Symmetric Encryption.

As mentioned earlier in this chapter that Diffie-Hellman Key Exchange is mostly useful because it is used together with a thing called "Symmetric Encryption" Let's now dive deeper what this "Symmetric Encryption" really is.

Definition

Symmetric encryption is a method of securing data where the same key is used for both encryption (locking the message) and decryption (unlocking the message). It is the oldest and simplest form of encryption and is widely used for securing communication. This type of symmetric encryption is so old that it can be dated back 2000 years ago, as you will see in the following example.

Example: Julius Caesar Cipher

The Caesar Cipher, named after Julius Caesar, is one of the earliest and simplest forms of symmetric encryption. Intuitively, this encryption was born out of the use of military in such a way that it expects the message to be only be read by the sender and the receiver who has the key. With this encryption, we can be sure that even though the enemy captures the message itself, they cannot understand what the message really means since they don't know the key. Caesar Cipher involves shifting each letter of the plaintext by a fixed number of positions in the alphabet.

Encryption Process

• Key Selection: Decide on a shift value (e.g., 3).
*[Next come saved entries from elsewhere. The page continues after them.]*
Lemma fair_turn fs s : NoDup (a_id <$> fs) -> fair_inv fs s -> fair_inv fs (aturn len clock quantum s).
Proof.
  intros Hfs [Hids Hold Hgone (front & back & m & E & Hf & Hb)]. destruct (s_flows s) as [|a1 rest] eqn:El.
  { assert (aturn len clock quantum s = s) as -> by (unfold aturn; by rewrite El). split; rewrite ?El; try done. by exists front, back, m. }
  destruct (aturn_shape s a1 rest El) as (g & room & cut & fs' & Et & Hcut & Hshape).
  cbn in Hids. apply NoDup_cons in Hids as [Hn1 Hids].
  assert (Hother : forall i, i <> a_id a1 -> sent i (aturn len clock quantum s) = sent i s /\ turns_of i (aturn len clock quantum s) = turns_of i s).
  { intros i Hi. rewrite Et, sent_snoc, turns_snoc, !decide_False by congruence. by rewrite app_nil_r, Z.add_0_r. }
  assert (Hrest : forall a, a ∈ rest -> a_id a <> a_id a1).
  { intros a Ha Ei. apply Hn1. rewrite <- Ei. apply list_elem_of_fmap. by exists a. }
  assert (Hturn : turns_of (a_id a1) (aturn len clock quantum s) = turns_of (a_id a1) s + 1).
  { by rewrite Et, turns_snoc, decide_True. }
  assert (Ef : s_flows (aturn len clock quantum s) = fs') by (by rewrite Et).
  assert (Hfs' : forall a, a ∈ fs' -> a ∈ rest \/ (exists a', a = a' /\ fs' = rest ++ [a'] /\ a_id a' = a_id a1 /\
      forall a0, progress s a0 a1 -> progress (aturn len clock quantum s) a0 a')).
  { intros a Ha. destruct Hshape as [(-> & _)|(a' & -> & Ei & Hp)]; [by left|].
    apply elem_of_app in Ha as [Ha|Ha%list_elem_of_singleton]; [by left|right]. exists a'. by rewrite Ha. }
  split; rewrite ?Ef.
  - destruct Hshape as [(-> & _)|(a' & -> & Ei & Hp)]; [done|]. rewrite fmap_app. apply NoDup_app. split; [done|]. split.
    + intros i Hi Hx%list_elem_of_singleton. subst i. by rewrite Ei in Hi.
    + apply NoDup_singleton.
  - intros a Ha. destruct (Hfs' a Ha) as [Hr|(a' & -> & _ & Ei & Hp)].
    + destruct (Hold a) as (a0 & Ha0 & Hp0); [by constructor|]. exists a0. split; [done|].
      destruct (Hother (a_id a0)) as [H1 H2]; [rewrite <- (proj1 Hp0); by apply Hrest|].
      apply (progress_kept s); [done|done|by left|]. rewrite Et. apply Hcut.
    + destruct (Hold a1) as (a0 & Ha0 & Hp0); [by constructor|]. exists a0. split; [done|]. by apply Hp.
  - intros a Ha. destruct (decide (a_id a = a_id a1)) as [Ei|Hne].
    + destruct Hshape as [(-> & -> & Hb1)|(a' & -> & Ei' & Hp)].
      * right. destruct (Hold a1) as (a0 & Ha0 & Hp0 & Eb0 & _); [by constructor|].
        assert (a0 = a) as -> by (apply (nodup_inj a_id fs); [done|done|done|congruence]).
        rewrite Et, sent_snoc, Eb0, Hb1. destruct (decide _); done.
      * left. exists a'. split; [|congruence]. apply elem_of_app. right. by constructor.
    + destruct (Hother _ Hne) as [-> _]. destruct (Hgone a Ha) as [(a' & Ha' & Ei)|?]; [left|by right].
      apply elem_of_cons in Ha' as [->|Ha']; [congruence|]. exists a'. split; [|done].
      destruct Hshape as [(-> & _)|(a2 & -> & _)]; [done|]. apply elem_of_app. by left.
  - assert (exists front' back' m', rest = front' ++ back' /\ turns_of (a_id a1) s = m' /\
      (forall a, a ∈ front' -> turns_of (a_id a) s = m') /\ (forall a, a ∈ back' -> turns_of (a_id a) s = m' + 1))
      as (front' & back' & m' & Er & H1 & Hf' & Hb').
    { destruct front as [|a front].
      - exists rest, [], (m + 1). rewrite app_nil_r. simpl in E. subst back. split; [done|]. split; [apply Hb; by constructor|].
        split; [intros a Ha; apply Hb; by constructor|by intros a ?%elem_of_nil].
      - injection E as -> E. exists front, back, m. split; [done|]. split; [apply Hf; by constructor|].
        split; [intros a' Ha; apply Hf; by constructor|done]. }
    assert (Hkeep : forall a m, a ∈ rest -> turns_of (a_id a) s = m -> turns_of (a_id a) (aturn len clock quantum s) = m).
    { intros a n Ha <-. by destruct (Hother (a_id a) (Hrest a Ha)) as [_ ->]. }
    destruct Hshape as [(-> & _)|(a' & -> & Ei & _)].
    + exists front', back', m'. split; [done|]. split; intros a Ha; apply Hkeep; try (rewrite Er; apply elem_of_app); auto.
    + exists front', (back' ++ [a']), m'. split; [by rewrite Er, app_assoc|]. split.
      * intros a Ha. apply Hkeep; [rewrite Er; apply elem_of_app|]; auto.
      * intros a [Ha| ->%list_elem_of_singleton]%elem_of_app.
        -- apply Hkeep; [rewrite Er; apply elem_of_app|]; auto.
        -- by rewrite Ei, Hturn, H1.
Qed.

Lemma fair_steps fs s s' : NoDup (a_id <$> fs) -> rtc astep s s' -> fair_inv fs s -> fair_inv fs s'.
Proof.
  intros Hfs Hr. induction Hr as [|s s1 s2 [->| ->] _ IH]; [done| |]; intros Hi; apply IH.
  - by apply fair_turn.
  - destruct Hi as [H1 H2 H3 H4]. by split.
Qed.

Lemma fair_start t fs room :
  NoDup (a_id <$> fs) -> (forall a, a ∈ fs -> 0 <= a_deficit a <= L) -> fair_inv fs (AState t fs [] room false).
Proof.
  intros Hn Hd. split; cbn.
  - done.
  - intros a Ha. exists a. split; [done|]. split; [done|]. split; [done|]. intros _. split; [by apply Hd|].
    intros _. unfold sent, turns_of. cbn. lia.
  - intros a Ha. left. by exists a.
  - exists fs, [], 0. rewrite app_nil_r. split; [done|]. split; [done|]. by intros a ?%elem_of_nil.
Qed.

Lemma turns_near fs s a b : fair_inv fs s -> a ∈ s_flows s -> b ∈ s_flows s -> turns_of (a_id a) s - turns_of (a_id b) s <= 1.
Proof.
  intros [_ _ _ (front & back & m & -> & Hf & Hb)] [Ha|Ha]%elem_of_app [Hb'|Hb']%elem_of_app;
    repeat match goal with H : _ ∈ front |- _ => apply Hf in H | H : _ ∈ back |- _ => apply Hb in H end; lia.
Qed.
• Encrypt: Shift each letter of the plaintext by the chosen value.

Decryption Process

• Use the Same Key: The receiver shifts the letters of the ciphertext back by the chosen value.

Example:

Plaintext: ATTACK AT DAWN

Key: 3. Hence we can write the shifting tables as follows

Plaintext Alphabet: A B C D E F G H I J K L M N O P Q R S T U V W X Y Z

Cipher Alphabet (Shift by 3): D E F G H I J K L M N O P Q R S T U V W X Y Z A B C

Encrypt

Encrypt the message: ATTACK AT DAWN

ATTACK: A $\rightarrow$ D, T $\rightarrow$ W, T $\rightarrow$ W, A $\rightarrow$ D, C $\rightarrow$ F, K $\rightarrow$ N

AT: A $\rightarrow$ D, T $\rightarrow$ W

DAWN: D $\rightarrow$ G, A $\rightarrow$ D, W $\rightarrow$ Z, N $\rightarrow$ Q

Hence, Ciphertext: DWWDFN DW GDZQ

Decrypt

Decrypt the ciphertext: DWWDFN DW GDZQ

DWWDFN: D $\rightarrow$ A, W $\rightarrow$ T, W $\rightarrow$ T, D $\rightarrow$ A, F $\rightarrow$ C, N $\rightarrow$ K

DW: D $\rightarrow$ A, W $\rightarrow$ T

GDZQ: G $\rightarrow$ D, D $\rightarrow$ A, Z $\rightarrow$ W, Q $\rightarrow$ N

Hence, Plaintext: ATTACK AT DAWN

Is Caesar Cipher really secure?

You might already see that it is pretty easy to break Caesar Cipher due to its small key space (only 25 possible shifts). Hence, it is possible for people without the key to be able to deduce the actual plaintext from the cipher text itself. This can be easily done as follows.

• Bruteforce all possible keys (there are only 26 alphabets, hence only 25 key possible, excluding using no-shift as a key)

• Moreover, to speed up the brute-force approach, an attacker can use a technique called frequency analysis. Basically, associating the alphabets that occur a lot in ciphertext with the alphabets that are also popular in most words/ sentences (for example: a, e, i, o, u), hence we scope down the possible keys.

Therefore, we cannot really use Caesar Cipher for secure Symmetric Encryption in our daily life (especially with computer that can easily bruteforce all possible 25 keys very fast)

In reality, we use modern symmetric encryption algorithms, like AES (Advanced Encryption Standard), which requires highly complex mathematical transformations and large keys to ensure security. This encryption protocol is in fact very popular to use with Diffie Hellman Key Exchange, aka use Diffie Hellman Key Exchange to generate common key for this encryption. However, AES is very complicated, so we will leave this to later chapter.